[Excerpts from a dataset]
------
(** * Timeline layout and routing engine of NovelCreate (TimelineView.tsx)

    A shallow embedding of the pure core of [src/components/TimelineView.tsx]:
    the date normalizer ([normalizeDate], [getDayKey]), the layout pass
    ([laneGeometries], [eventLayouts]), the connection router ([portUsage],
    [connectionPaths]), the hover highlighter ([highlightedEvents],
    [highlightedConnectionInfo]) and the drop-target resolver
    ([getDropTarget]); then the labels ([formatDisplayDate],
    [formatDisplayDayKey]) and the handlers of the component
    ([toggleEventExpansion], [handleStorylineDrop], [handleCanvasDragOver],
    [handleCanvasDrop], [handleConnectionEnd]), [handleDeleteScript] of
    [src/App.tsx], and the date the event form writes and reads back
    ([src/components/EventFormModal.tsx]).

    Modelling conventions.
    - A JavaScript string is the list of its UTF-16 code units ([list N]).
    - A JavaScript number is a binary64 double: the rational it stands for,
      or one of the three special values [PosInf], [NegInf], [NaN]. Sums,
      products and [parseFloat] round to the nearest double, ties to even,
      and overflow to an infinity ([round64]); the sign of zero is not kept.
      Module [DoubleRounding] compares [round64] with primitive binary64
      floats.
    - A JavaScript array is a list; its length is below 2^32 ([isArray]).
    - [Map] objects that are only looked up are [gmap]s; those the code
      iterates in insertion order are association lists. *)

From Stdlib Require Import ZArith QArith Qround Qpower Lqa Lia List String Ascii
  Floats Sorting.Sorted.
From stdpp Require Import base option list gmap.
Import ListNotations.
------
■ WHAT IS BEING ASKED ■
The answer must be every record above, repeated exactly as written.

■ OUTPUT BELOW ■
(** * Timeline layout and routing engine of NovelCreate (TimelineView.tsx)

    A shallow embedding of the pure core of [src/components/TimelineView.tsx]:
    the date normalizer ([normalizeDate], [getDayKey]), the layout pass
    ([laneGeometries], [eventLayouts]), the connection router ([portUsage],
    [connectionPaths]), the hover highlighter ([highlightedEvents],
    [highlightedConnectionInfo]) and the drop-target resolver
    ([getDropTarget]); then the labels ([formatDisplayDate],
    [formatDisplayDayKey]) and the handlers of the component
    ([toggleEventExpansion], [handleStorylineDrop], [handleCanvasDragOver],
    [handleCanvasDrop], [handleConnectionEnd]), [handleDeleteScript] of
    [src/App.tsx], and the date the event form writes and reads back
    ([src/components/EventFormModal.tsx]).

    Modelling conventions.
    - A JavaScript string is the list of its UTF-16 code units ([list N]).
    - A JavaScript number is a binary64 double: the rational it stands for,
      or one of the three special values [PosInf], [NegInf], [NaN]. Sums,
      products and [parseFloat] round to the nearest double, ties to even,
      and overflow to an infinity ([round64]); the sign of zero is not kept.
      Module [DoubleRounding] compares [round64] with primitive binary64
      floats.
    - A JavaScript array is a list; its length is below 2^32 ([isArray]).
    - [Map] objects that are only looked up are [gmap]s; those the code
      iterates in insertion order are association lists. *)

From Stdlib Require Import ZArith QArith Qround Qpower Lqa Lia List String Ascii
  Floats Sorting.Sorted.
From stdpp Require Import base option list gmap.
Import ListNotations.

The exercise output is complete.